▶ **Requirement**
Only one stretch of the records below should be repeated. It starts with the line containing "x / bl_block_width (dp_block plan) = x'" and goes on through the line containing "destruct (plan_block_facts _ _ _ Hp) as (kw", exactly as written.

[Saved entries]
Lemma linear_places_apart :
  linear_address plan x y <= o < linear_address plan x y + dp_bytes_per_element plan ->
  linear_address plan x' y' <= o < linear_address plan x' y' + dp_bytes_per_element plan ->
  x = x' /\ y = y'.
Proof.
  intros Ho Ho'. destruct (plan_block_facts _ _ _ Hp) as (_ & _ & _ & _ & _ & _ & _ & _ & _ & _ & _ & _ & Hb).
  pose proof (po_row_bytes _ _ _ Hp) as Hr. set (b := dp_bytes_per_element plan) in *.
  set (r := dp_row_bytes plan) in *. unfold linear_address in *. fold b r in Ho, Ho'.
  assert (0 <= x * b /\ x * b + b <= r /\ 0 <= x' * b /\ x' * b + b <= r) by nia.
  destruct (pack_injective r (o - y * r) y (o - y' * r) y') as [_ ->]; [lia|lia|lia|].
  destruct (pack_injective b (o - y' * r - x * b) x (o - y' * r - x' * b) x') as [_ ->]; [lia|lia|lia|].
  done.
Qed.

Lemma render_target_in_block :
  x / bl_block_width (dp_block plan) = x' / bl_block_width (dp_block plan) ->
  y / bl_block_height (dp_block plan) = y' / bl_block_height (dp_block plan) ->
  Gen5RenderTargetOffsetInBlock (dp_bytes_per_element plan) x y
  = Gen5RenderTargetOffsetInBlock (dp_bytes_per_element plan) x' y' ->
  x = x' /\ y = y'.
Proof.
  intros Ex Ey E.
  destruct (plan_block_facts _ _ _ Hp) as (kw & kh & Ef & Eb & _ & Ed & Ew & Eh & Hkw & Hkh & Hw & Hh & Hb).
  pose proof (po_bytes _ _ _ Hp) as Hbytes. set (b := dp_bytes_per_element plan) in *.
  set (rt := Gen5RenderTargetOffsetInBlock b) in *.
  destruct (block_map_exists RenderTarget64KB b (dp_block plan)) as [f Hf]; [u32_lia|apply Hp|].
  assert (Hrt : forall u v, 0 <= u < bl_block_width (dp_block plan) -> 0 <= v < bl_block_height (dp_block plan) ->
    f u v 0 = rt u v).
  { intros u v Hu Hv. pose proof (bm_offset _ _ Hf u v 0 Hu Hv ltac:(lia)) as Eo.
    rewrite Ef, Eb in Eo. simpl in Eo. rewrite render_target_offset_size in Eo by done. by injection Eo. }
  assert (Hsplit : forall u v, 0 <= u -> 0 <= v -> rt u v
    = Z.lxor (rt (u mod bl_block_width (dp_block plan)) (v mod bl_block_height (dp_block plan)))
        (rt (u / bl_block_width (dp_block plan) * bl_block_width (dp_block plan))
            (v / bl_block_height (dp_block plan) * bl_block_height (dp_block plan)))).
  { intros u v Hu Hv. unfold rt. rewrite <- (render_target_linear b Hbytes _ _ 0 _ _ 0).
    by rewrite Ew, Eh, !lxor_split by lia. }
  rewrite (Hsplit x y), (Hsplit x' y'), Ex, Ey in E by lia.
  apply (f_equal (fun v => Z.lxor v (rt (x' / bl_block_width (dp_block plan) * bl_block_width (dp_block plan))
    (y' / bl_block_height (dp_block plan) * bl_block_height (dp_block plan))))) in E.
  rewrite !Z.lxor_assoc, Z.lxor_nilpotent, !Z.lxor_0_r in E.
  pose proof (fun u => Z.mod_pos_bound u (bl_block_width (dp_block plan)) ltac:(lia)) as Hmw.
  pose proof (fun u => Z.mod_pos_bound u (bl_block_height (dp_block plan)) ltac:(lia)) as Hmh.
  rewrite <- !Hrt in E by done.
  apply (block_map_injective _ _ Hf) in E as (Emx & Emy & _); [|unfold inside; rewrite Ed; split_and!; try apply Hmw; try apply Hmh; lia..].
  pose proof (Z.div_mod x (bl_block_width (dp_block plan)) ltac:(lia)).
  pose proof (Z.div_mod x' (bl_block_width (dp_block plan)) ltac:(lia)).
  pose proof (Z.div_mod y (bl_block_height (dp_block plan)) ltac:(lia)).
  pose proof (Z.div_mod y' (bl_block_height (dp_block plan)) ltac:(lia)).
  rewrite Ex, Emx in *. rewrite Ey, Emy in *. lia.
Qed.

Lemma tiled_places_apart :
  tiled_address plan x y <= o < tiled_address plan x y + dp_bytes_per_element plan ->
  tiled_address plan x' y' <= o < tiled_address plan x' y' + dp_bytes_per_element plan ->
  x = x' /\ y = y'.
Proof.
  intros Ho Ho'.
  destruct (plan_block_facts _ _ _ Hp) as (_ & _ & _ & _ & _ & _ & _ & _ & _ & _ & _ & _ & Hb).
  destruct (address_bounds _ _ _ Hp x y Hx Hy) as ((Hbx & _) & _).
  destruct (address_bounds _ _ _ Hp x' y' Hx' Hy') as ((Hbx' & _) & _).
  destruct (render_target_range (dp_bytes_per_element plan) x y (po_bytes _ _ _ Hp)) as [Hr Hm].
  destruct (render_target_range (dp_bytes_per_element plan) x' y' (po_bytes _ _ _ Hp)) as [Hr' Hm'].
  pose proof (aligned_end _ _ (po_bytes _ _ _ Hp) Hr Hm). pose proof (aligned_end _ _ (po_bytes _ _ _ Hp) Hr' Hm').
  unfold tiled_address in *.
  set (i := y / bl_block_height (dp_block plan) * dp_columns plan + x / bl_block_width (dp_block plan)) in *.
  set (i' := y' / bl_block_height (dp_block plan) * dp_columns plan + x' / bl_block_width (dp_block plan)) in *.
  assert (Ei : i = i') by lia. rewrite Ei in *.
  assert (E : Gen5RenderTargetOffsetInBlock (dp_bytes_per_element plan) x y
              = Gen5RenderTargetOffsetInBlock (dp_bytes_per_element plan) x' y').
  { apply (range_multiple (dp_bytes_per_element plan) _ _ (o - i' * 65536)); lia || done. }
  destruct (pack_injective (dp_columns plan) (x / bl_block_width (dp_block plan))
    (y / bl_block_height (dp_block plan)) (x' / bl_block_width (dp_block plan))
    (y' / bl_block_height (dp_block plan))) as [Ex Ey]; [done|done|unfold i, i' in Ei; lia|].
  by apply render_target_in_block.
Qed.
End places.

(** ** The copy *)

Lemma elem_of_texels width height x y :
  (x, y) ∈ texels width height <-> 0 <= x < width /\ 0 <= y < height.
Proof.
  unfold texels. rewrite list_elem_of_bind. split.
  - intros (y' & Hy & Hin). apply elem_of_seqZ in Hin.
    apply list_elem_of_bind in Hy as (x' & Hx & Hin'). apply elem_of_seqZ in Hin'.
    apply list_elem_of_singleton in Hx. injection Hx as -> ->. lia.
  - intros [Hx Hy]. exists y. split; [|apply elem_of_seqZ; lia].
    apply list_elem_of_bind. exists x. split; [by apply list_elem_of_singleton|apply elem_of_seqZ; lia].
Qed.

Lemma copy_texel_spec tiled tiled_offset linear_offset (n : nat) : forall byte linear,
  0 <= tiled_offset -> 0 <= linear_offset -> 0 <= byte ->
  tiled_offset + byte + Z.of_nat n <= Z.of_nat (length tiled) ->
  linear_offset + byte + Z.of_nat n <= Z.of_nat (length linear) ->
  Z.of_nat (length tiled) <= u64_max -> Z.of_nat (length linear) <= u64_max ->
  exists linear', copy_texel n tiled tiled_offset linear_offset byte linear = gives linear'
    /\ length linear' = length linear
    /\ (forall b, byte <= b < byte + Z.of_nat n ->
          linear' !! Z.to_nat (linear_offset + b) = tiled !! Z.to_nat (tiled_offset + b))
    /\ (forall o, 0 <= o -> ~ (linear_offset + byte <= o < linear_offset + byte + Z.of_nat n) ->
          linear' !! Z.to_nat o = linear !! Z.to_nat o).
Proof.
  induction n as [|n IH]; intros byte linear Ht Hl Hb Hte Hle Hut Hul; simpl.
  - exists linear. split_and!; [done|done|intros; lia|done].
  - rewrite !add64_small by u64_lia.
    destruct (at_index_def tiled (tiled_offset + byte) ltac:(lia)) as (v & -> & Ev). simpl.
    rewrite set_index_def by lia. simpl.
    set (linear1 := <[_:=v]> linear).
    assert (E1 : length linear1 = length linear) by (unfold linear1; apply length_insert).
    destruct (IH (byte + 1) linear1) as (linear' & E & El & Hin & Hout); [lia..|].
    exists linear'. split_and!; [done|by rewrite El| |].
    + intros b Hbr. destruct (decide (b = byte)) as [->|]; [|apply Hin; lia].
      rewrite Hout by lia. unfold linear1. by rewrite list_lookup_insert_eq by lia.
    + intros o Ho Hn. rewrite Hout by lia. unfold linear1. rewrite list_lookup_insert_ne; [done|lia].
Qed.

▶ **Your solution**
  x / bl_block_width (dp_block plan) = x' / bl_block_width (dp_block plan) ->
  y / bl_block_height (dp_block plan) = y' / bl_block_height (dp_block plan) ->
  Gen5RenderTargetOffsetInBlock (dp_bytes_per_element plan) x y
  = Gen5RenderTargetOffsetInBlock (dp_bytes_per_element plan) x' y' ->
  x = x' /\ y = y'.
Proof.
  intros Ex Ey E.
  destruct (plan_block_facts _ _ _ Hp) as (kw & kh & Ef & Eb & _ & Ed & Ew & Eh & Hkw & Hkh & Hw & Hh & Hb).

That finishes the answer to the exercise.